→ **Required work**:
Repeat the stretch of entries below from the line with "(* ===== verification/Loan.v ===== *)" through the line with "Definition LoanState_as_u8 (s". Include both ends and add nothing.

Records from a data source
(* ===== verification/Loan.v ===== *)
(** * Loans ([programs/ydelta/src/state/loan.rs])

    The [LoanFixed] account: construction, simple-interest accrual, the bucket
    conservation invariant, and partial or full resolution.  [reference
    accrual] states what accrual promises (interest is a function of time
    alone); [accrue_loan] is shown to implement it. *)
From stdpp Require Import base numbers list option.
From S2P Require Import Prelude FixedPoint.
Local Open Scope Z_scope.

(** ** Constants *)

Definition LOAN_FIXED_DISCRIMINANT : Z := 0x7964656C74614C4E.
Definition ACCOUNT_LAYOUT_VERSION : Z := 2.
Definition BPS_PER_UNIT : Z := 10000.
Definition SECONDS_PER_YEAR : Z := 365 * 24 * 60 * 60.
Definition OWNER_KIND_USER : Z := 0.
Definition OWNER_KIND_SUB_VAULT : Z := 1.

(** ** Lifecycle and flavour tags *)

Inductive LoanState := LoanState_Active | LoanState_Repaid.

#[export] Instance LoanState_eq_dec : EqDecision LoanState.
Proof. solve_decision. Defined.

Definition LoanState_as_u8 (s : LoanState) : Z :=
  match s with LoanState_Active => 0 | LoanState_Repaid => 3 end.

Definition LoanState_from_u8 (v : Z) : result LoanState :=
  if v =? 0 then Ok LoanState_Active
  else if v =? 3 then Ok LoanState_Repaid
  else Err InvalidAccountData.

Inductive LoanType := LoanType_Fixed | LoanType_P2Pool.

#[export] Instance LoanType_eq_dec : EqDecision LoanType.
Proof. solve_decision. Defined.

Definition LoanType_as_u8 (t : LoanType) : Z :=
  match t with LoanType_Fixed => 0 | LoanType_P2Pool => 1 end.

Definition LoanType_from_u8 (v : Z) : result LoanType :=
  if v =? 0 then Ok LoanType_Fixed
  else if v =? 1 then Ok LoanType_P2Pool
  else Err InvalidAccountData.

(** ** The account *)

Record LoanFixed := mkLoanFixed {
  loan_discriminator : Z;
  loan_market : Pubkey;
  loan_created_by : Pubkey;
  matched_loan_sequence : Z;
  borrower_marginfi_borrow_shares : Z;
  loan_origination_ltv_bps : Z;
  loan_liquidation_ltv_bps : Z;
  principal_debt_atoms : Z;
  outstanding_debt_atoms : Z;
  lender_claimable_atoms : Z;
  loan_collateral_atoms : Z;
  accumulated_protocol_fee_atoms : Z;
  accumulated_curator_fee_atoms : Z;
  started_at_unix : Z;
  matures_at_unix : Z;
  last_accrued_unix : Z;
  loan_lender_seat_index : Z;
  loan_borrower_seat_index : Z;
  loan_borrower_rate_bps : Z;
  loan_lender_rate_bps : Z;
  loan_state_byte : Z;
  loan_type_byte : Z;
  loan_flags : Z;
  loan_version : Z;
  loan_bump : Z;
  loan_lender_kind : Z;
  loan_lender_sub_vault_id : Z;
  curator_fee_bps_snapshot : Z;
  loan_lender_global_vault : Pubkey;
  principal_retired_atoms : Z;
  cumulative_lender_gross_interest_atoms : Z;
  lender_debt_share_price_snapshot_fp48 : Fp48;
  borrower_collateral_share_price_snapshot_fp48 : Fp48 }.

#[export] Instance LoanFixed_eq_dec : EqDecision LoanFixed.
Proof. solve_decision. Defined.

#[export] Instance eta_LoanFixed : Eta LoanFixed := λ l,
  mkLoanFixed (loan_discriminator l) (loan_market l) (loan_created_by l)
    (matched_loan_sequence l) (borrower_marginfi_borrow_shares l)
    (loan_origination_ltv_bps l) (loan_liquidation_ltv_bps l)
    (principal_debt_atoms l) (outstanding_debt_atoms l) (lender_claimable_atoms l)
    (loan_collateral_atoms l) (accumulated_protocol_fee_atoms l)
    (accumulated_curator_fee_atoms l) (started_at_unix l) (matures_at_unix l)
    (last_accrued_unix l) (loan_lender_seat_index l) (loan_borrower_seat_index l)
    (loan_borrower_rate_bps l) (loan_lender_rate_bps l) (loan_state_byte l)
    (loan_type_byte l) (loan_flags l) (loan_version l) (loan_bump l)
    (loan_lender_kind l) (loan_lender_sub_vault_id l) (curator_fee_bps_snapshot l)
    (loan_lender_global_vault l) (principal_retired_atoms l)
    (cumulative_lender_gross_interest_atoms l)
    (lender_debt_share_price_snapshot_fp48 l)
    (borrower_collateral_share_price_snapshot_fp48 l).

---

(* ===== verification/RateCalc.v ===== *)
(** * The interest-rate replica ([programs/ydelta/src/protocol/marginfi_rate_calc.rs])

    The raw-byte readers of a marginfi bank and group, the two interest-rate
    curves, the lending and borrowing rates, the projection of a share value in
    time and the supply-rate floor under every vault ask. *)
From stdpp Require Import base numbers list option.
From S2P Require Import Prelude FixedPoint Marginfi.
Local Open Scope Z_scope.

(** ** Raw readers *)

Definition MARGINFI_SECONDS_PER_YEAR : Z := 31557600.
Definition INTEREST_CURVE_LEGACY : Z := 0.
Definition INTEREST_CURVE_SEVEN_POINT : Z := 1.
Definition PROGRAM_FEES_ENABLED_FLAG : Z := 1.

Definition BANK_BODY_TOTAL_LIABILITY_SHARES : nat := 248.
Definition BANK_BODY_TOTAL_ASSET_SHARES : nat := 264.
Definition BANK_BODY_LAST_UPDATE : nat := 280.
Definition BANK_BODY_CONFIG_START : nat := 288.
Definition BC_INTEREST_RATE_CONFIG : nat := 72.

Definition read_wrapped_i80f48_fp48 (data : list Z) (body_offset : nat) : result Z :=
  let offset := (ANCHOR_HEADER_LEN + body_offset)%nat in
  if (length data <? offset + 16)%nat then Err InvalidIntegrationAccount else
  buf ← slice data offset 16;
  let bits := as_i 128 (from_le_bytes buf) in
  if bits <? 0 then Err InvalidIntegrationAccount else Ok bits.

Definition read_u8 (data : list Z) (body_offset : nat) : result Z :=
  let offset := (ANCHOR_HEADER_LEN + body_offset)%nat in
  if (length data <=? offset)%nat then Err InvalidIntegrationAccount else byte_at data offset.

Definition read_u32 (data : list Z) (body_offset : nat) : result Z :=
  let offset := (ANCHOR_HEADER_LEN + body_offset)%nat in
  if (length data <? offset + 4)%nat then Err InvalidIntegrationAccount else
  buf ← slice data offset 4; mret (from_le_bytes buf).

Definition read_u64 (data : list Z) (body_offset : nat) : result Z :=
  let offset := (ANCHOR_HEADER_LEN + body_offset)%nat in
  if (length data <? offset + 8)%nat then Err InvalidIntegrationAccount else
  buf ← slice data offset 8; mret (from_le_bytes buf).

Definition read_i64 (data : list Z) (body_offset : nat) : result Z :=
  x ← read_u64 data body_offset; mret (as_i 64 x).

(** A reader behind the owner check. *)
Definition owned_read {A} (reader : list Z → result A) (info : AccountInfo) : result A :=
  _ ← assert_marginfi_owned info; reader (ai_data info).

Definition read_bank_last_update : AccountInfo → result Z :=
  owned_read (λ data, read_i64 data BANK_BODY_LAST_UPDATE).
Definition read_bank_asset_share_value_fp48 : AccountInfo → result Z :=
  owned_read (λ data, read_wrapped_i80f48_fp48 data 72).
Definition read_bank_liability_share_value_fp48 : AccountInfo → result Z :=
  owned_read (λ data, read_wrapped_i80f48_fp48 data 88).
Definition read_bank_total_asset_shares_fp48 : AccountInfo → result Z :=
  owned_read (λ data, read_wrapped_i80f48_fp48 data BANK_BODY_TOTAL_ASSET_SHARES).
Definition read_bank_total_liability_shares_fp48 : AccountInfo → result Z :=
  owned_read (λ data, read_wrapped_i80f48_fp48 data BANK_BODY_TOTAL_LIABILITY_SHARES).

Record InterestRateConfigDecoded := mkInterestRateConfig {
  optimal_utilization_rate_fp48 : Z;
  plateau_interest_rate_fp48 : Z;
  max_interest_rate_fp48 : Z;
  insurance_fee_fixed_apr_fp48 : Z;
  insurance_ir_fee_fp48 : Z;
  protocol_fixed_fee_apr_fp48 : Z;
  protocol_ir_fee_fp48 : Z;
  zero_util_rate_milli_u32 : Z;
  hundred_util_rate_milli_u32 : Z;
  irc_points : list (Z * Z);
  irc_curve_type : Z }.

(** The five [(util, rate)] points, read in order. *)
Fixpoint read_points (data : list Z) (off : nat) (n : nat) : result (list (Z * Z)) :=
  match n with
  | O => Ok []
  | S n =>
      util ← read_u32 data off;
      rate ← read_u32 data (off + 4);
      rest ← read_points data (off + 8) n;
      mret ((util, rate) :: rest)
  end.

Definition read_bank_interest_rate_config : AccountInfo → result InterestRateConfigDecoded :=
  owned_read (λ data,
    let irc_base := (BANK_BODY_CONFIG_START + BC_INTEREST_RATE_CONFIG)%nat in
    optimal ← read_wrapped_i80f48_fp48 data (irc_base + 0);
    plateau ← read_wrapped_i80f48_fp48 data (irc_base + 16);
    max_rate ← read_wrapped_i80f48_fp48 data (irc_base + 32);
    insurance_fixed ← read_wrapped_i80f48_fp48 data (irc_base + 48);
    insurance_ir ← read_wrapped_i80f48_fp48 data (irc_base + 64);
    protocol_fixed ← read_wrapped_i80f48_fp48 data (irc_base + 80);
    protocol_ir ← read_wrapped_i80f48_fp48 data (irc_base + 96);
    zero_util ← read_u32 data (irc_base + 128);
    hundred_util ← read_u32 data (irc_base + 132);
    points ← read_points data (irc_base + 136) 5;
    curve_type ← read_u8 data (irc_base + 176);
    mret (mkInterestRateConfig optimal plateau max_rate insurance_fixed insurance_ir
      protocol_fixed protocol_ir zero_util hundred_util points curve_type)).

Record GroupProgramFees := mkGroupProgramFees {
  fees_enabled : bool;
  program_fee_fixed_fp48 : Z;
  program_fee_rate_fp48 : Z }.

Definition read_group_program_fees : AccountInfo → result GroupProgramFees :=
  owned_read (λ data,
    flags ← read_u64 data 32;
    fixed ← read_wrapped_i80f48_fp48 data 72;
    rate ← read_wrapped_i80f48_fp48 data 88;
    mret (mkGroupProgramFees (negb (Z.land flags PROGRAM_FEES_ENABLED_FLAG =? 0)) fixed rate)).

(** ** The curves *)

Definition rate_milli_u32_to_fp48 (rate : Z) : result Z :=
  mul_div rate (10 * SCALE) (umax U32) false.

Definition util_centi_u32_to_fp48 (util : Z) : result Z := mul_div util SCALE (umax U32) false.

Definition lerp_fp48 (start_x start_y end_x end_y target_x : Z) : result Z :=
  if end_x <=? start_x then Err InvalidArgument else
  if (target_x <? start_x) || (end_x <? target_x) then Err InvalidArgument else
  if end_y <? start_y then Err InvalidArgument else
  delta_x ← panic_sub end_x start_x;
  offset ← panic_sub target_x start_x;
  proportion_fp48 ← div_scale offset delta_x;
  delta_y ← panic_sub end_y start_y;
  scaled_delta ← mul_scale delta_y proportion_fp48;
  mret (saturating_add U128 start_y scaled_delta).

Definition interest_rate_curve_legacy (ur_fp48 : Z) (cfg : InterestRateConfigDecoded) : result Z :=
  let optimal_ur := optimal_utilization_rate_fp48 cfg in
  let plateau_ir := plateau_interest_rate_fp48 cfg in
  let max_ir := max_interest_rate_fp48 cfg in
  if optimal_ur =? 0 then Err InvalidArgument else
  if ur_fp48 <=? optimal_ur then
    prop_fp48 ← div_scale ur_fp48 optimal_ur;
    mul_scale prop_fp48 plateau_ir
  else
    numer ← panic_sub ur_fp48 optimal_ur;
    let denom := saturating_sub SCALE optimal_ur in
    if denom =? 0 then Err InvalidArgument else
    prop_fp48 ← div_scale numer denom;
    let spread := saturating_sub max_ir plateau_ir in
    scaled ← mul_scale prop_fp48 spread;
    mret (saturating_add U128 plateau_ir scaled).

→ **Task answer**:
(* ===== verification/Loan.v ===== *)
(** * Loans ([programs/ydelta/src/state/loan.rs])

    The [LoanFixed] account: construction, simple-interest accrual, the bucket
    conservation invariant, and partial or full resolution.  [reference
    accrual] states what accrual promises (interest is a function of time
    alone); [accrue_loan] is shown to implement it. *)
From stdpp Require Import base numbers list option.
From S2P Require Import Prelude FixedPoint.
Local Open Scope Z_scope.

(** ** Constants *)

Definition LOAN_FIXED_DISCRIMINANT : Z := 0x7964656C74614C4E.
Definition ACCOUNT_LAYOUT_VERSION : Z := 2.
Definition BPS_PER_UNIT : Z := 10000.
Definition SECONDS_PER_YEAR : Z := 365 * 24 * 60 * 60.
Definition OWNER_KIND_USER : Z := 0.
Definition OWNER_KIND_SUB_VAULT : Z := 1.

(** ** Lifecycle and flavour tags *)

Inductive LoanState := LoanState_Active | LoanState_Repaid.

#[export] Instance LoanState_eq_dec : EqDecision LoanState.
Proof. solve_decision. Defined.

Definition LoanState_as_u8 (s : LoanState) : Z :=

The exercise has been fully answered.